WORK TASK —
Return the following from the records below: each line, word for word, starting with the line that contains "Lemma normalize_length_one (v" and going on through the line that contains "unfold normalize. rewrite", with nothing outside that range.

-*-*-

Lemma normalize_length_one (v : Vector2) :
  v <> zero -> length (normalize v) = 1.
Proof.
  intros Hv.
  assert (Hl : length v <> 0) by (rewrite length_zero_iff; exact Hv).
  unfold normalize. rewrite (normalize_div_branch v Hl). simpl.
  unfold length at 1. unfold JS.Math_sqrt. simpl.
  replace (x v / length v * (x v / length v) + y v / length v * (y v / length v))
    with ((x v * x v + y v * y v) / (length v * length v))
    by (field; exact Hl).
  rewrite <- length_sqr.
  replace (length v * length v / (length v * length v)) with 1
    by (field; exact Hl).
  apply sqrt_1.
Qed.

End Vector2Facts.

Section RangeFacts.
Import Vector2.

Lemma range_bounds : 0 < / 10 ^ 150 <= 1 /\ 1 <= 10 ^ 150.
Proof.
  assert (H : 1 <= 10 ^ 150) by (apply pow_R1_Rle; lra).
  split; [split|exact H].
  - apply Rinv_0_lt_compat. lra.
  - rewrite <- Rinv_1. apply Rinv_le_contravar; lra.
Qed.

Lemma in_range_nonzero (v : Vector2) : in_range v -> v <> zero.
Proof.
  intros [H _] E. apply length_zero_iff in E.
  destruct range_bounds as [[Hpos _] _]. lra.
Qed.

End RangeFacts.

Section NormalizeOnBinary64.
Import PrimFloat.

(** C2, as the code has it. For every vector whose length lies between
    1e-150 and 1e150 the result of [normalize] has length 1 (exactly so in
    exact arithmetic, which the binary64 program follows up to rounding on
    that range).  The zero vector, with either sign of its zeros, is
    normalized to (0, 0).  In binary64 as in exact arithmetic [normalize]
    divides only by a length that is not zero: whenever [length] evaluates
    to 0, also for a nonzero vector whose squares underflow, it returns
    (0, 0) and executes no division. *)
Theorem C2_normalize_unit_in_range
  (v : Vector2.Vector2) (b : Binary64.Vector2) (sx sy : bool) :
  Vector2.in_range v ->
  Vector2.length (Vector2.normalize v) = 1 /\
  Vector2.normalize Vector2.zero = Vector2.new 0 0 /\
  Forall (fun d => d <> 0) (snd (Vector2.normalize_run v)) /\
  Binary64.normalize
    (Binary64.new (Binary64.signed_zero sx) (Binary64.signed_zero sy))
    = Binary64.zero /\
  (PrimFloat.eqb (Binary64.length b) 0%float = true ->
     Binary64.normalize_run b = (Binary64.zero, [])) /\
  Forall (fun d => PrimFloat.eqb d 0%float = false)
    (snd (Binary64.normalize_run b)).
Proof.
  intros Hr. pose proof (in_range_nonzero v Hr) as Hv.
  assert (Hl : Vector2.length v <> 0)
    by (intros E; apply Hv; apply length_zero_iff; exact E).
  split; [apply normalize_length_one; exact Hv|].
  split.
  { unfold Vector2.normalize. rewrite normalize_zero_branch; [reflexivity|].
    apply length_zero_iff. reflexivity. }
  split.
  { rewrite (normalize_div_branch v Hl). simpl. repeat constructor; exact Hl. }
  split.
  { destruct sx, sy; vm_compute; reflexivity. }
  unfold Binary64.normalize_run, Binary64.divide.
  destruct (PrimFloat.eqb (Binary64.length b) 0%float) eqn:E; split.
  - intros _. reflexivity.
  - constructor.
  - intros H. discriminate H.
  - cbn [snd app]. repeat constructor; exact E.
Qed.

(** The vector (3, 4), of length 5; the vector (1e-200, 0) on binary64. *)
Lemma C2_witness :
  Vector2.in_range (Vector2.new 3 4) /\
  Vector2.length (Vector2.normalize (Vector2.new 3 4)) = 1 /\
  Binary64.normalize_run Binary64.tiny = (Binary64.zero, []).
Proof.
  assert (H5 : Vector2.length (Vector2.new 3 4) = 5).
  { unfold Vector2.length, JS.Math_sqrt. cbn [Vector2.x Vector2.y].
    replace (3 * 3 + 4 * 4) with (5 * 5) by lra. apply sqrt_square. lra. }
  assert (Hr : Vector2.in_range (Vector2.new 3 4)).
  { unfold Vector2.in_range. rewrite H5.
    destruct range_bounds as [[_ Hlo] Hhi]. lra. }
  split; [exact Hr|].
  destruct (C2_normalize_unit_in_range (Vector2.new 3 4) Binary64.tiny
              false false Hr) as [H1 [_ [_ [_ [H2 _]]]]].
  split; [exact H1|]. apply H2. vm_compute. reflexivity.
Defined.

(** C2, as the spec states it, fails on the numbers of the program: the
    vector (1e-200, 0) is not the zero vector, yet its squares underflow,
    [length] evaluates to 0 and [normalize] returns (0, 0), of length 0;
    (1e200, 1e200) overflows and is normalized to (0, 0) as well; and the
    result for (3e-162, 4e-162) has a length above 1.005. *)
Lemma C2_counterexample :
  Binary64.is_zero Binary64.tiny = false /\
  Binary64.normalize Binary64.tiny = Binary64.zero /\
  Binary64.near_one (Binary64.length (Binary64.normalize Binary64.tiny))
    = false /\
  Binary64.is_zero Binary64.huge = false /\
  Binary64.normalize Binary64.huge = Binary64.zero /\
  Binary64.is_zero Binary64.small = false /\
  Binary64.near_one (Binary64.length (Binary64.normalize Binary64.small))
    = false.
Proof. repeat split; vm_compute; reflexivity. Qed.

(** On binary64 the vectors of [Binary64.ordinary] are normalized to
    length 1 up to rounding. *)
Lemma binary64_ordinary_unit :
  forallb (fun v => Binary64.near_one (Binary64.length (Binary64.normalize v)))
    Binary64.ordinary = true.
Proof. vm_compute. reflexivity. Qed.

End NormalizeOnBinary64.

-*-*-

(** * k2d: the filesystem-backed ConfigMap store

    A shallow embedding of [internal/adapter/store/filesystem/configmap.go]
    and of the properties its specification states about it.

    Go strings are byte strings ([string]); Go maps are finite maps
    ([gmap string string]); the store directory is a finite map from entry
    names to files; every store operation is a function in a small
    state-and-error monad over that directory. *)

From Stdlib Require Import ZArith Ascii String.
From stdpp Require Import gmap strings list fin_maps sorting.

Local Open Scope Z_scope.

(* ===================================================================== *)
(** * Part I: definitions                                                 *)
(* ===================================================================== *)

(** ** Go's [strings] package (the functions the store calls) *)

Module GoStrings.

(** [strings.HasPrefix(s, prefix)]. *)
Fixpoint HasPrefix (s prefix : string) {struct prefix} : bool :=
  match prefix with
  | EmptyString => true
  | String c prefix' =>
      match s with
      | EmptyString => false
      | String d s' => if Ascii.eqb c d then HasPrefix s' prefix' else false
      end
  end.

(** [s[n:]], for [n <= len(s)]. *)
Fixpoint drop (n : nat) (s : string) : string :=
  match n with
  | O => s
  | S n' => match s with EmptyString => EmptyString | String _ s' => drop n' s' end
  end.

-*-*-

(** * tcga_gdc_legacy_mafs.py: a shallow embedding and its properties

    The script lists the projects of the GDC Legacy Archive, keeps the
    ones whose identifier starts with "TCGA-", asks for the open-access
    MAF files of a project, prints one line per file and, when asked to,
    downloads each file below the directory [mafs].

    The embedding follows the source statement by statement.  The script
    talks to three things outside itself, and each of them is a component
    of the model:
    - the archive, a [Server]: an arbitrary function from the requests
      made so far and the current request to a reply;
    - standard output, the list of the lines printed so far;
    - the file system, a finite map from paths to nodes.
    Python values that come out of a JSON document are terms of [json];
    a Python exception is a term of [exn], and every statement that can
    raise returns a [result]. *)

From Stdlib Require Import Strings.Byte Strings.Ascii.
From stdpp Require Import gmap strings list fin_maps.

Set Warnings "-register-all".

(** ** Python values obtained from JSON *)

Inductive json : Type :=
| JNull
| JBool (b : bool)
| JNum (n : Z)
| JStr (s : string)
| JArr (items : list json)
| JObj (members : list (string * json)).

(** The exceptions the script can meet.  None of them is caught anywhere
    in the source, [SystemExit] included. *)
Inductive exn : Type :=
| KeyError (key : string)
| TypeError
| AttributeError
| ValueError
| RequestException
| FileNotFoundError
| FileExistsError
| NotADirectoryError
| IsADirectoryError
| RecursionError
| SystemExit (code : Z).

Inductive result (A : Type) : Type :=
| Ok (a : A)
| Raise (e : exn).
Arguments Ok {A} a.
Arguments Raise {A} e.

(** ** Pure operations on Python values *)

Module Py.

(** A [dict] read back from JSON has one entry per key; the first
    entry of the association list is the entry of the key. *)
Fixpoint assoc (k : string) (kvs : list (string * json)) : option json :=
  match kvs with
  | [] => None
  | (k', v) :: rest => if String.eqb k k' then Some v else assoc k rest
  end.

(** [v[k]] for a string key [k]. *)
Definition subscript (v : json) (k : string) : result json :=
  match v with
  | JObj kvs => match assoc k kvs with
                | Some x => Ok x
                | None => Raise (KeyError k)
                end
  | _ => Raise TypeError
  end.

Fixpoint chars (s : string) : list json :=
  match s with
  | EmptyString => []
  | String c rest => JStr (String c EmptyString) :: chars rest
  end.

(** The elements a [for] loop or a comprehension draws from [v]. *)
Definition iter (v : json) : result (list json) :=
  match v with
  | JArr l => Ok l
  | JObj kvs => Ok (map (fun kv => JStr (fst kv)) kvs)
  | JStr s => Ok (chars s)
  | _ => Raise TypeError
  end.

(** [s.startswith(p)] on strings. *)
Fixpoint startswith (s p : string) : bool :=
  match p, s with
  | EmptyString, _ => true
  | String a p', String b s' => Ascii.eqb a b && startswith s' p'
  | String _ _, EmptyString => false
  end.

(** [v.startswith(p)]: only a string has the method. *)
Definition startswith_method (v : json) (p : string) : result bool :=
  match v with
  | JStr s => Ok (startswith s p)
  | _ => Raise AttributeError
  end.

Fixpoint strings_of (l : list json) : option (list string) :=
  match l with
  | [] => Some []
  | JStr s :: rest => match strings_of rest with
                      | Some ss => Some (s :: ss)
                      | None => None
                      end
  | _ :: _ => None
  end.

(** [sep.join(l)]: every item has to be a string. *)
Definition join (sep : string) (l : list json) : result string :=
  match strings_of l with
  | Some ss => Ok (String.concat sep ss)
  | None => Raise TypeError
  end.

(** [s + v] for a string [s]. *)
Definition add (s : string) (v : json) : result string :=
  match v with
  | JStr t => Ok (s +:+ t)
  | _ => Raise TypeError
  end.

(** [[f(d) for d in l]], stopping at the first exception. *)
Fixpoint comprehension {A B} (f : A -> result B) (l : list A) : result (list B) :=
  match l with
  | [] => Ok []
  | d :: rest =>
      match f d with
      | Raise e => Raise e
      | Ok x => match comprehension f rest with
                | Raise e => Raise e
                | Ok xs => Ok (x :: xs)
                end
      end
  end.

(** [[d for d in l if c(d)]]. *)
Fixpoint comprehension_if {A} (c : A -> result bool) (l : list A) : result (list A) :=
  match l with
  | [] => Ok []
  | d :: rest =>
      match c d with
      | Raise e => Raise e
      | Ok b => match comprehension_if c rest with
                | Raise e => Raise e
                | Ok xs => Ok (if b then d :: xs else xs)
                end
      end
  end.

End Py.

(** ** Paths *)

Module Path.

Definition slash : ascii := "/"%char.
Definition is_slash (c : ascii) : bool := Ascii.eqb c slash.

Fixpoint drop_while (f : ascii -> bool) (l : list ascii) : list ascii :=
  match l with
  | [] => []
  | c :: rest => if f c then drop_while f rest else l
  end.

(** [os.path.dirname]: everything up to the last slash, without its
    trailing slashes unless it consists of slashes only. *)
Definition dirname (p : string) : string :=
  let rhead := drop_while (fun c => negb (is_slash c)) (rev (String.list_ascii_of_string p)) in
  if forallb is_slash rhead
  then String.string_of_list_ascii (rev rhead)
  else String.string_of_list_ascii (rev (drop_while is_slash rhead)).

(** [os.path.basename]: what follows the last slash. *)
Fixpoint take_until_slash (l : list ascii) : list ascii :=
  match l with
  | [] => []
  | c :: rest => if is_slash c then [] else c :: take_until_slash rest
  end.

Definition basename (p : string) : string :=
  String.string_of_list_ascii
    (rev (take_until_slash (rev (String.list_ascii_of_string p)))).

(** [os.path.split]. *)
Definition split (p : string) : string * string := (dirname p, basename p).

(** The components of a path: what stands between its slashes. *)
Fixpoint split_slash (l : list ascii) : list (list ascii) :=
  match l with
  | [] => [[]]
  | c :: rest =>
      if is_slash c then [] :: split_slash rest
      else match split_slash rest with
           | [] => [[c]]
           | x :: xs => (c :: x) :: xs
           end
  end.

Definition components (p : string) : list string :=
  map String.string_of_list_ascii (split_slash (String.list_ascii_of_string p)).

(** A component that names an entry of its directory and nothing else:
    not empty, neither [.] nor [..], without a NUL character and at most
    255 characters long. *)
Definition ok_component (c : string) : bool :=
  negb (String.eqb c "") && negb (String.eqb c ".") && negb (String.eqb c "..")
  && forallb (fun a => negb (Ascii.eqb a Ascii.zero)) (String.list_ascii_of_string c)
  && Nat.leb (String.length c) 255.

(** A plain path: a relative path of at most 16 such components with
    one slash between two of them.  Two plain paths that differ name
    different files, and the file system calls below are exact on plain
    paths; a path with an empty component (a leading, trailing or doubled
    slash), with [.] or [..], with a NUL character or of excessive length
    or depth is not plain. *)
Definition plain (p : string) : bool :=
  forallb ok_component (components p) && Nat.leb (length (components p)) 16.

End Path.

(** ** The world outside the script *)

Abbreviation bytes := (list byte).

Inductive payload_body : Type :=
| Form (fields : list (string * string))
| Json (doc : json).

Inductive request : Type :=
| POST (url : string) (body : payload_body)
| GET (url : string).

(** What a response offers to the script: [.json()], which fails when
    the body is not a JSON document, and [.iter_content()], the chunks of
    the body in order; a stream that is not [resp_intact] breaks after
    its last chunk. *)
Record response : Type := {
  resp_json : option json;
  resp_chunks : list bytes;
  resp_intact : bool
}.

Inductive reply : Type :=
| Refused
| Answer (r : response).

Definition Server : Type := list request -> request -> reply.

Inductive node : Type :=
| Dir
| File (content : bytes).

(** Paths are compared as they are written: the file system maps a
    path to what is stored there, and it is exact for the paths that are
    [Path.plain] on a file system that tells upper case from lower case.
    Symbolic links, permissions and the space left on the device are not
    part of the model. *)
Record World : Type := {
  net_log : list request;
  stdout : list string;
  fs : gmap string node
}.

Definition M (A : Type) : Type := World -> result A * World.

-*-*-

RESPONSE TO THE TASK —
Lemma normalize_length_one (v : Vector2) :
  v <> zero -> length (normalize v) = 1.
Proof.
  intros Hv.
  assert (Hl : length v <> 0) by (rewrite length_zero_iff; exact Hv).
  unfold normalize. rewrite (normalize_div_branch v Hl). simpl.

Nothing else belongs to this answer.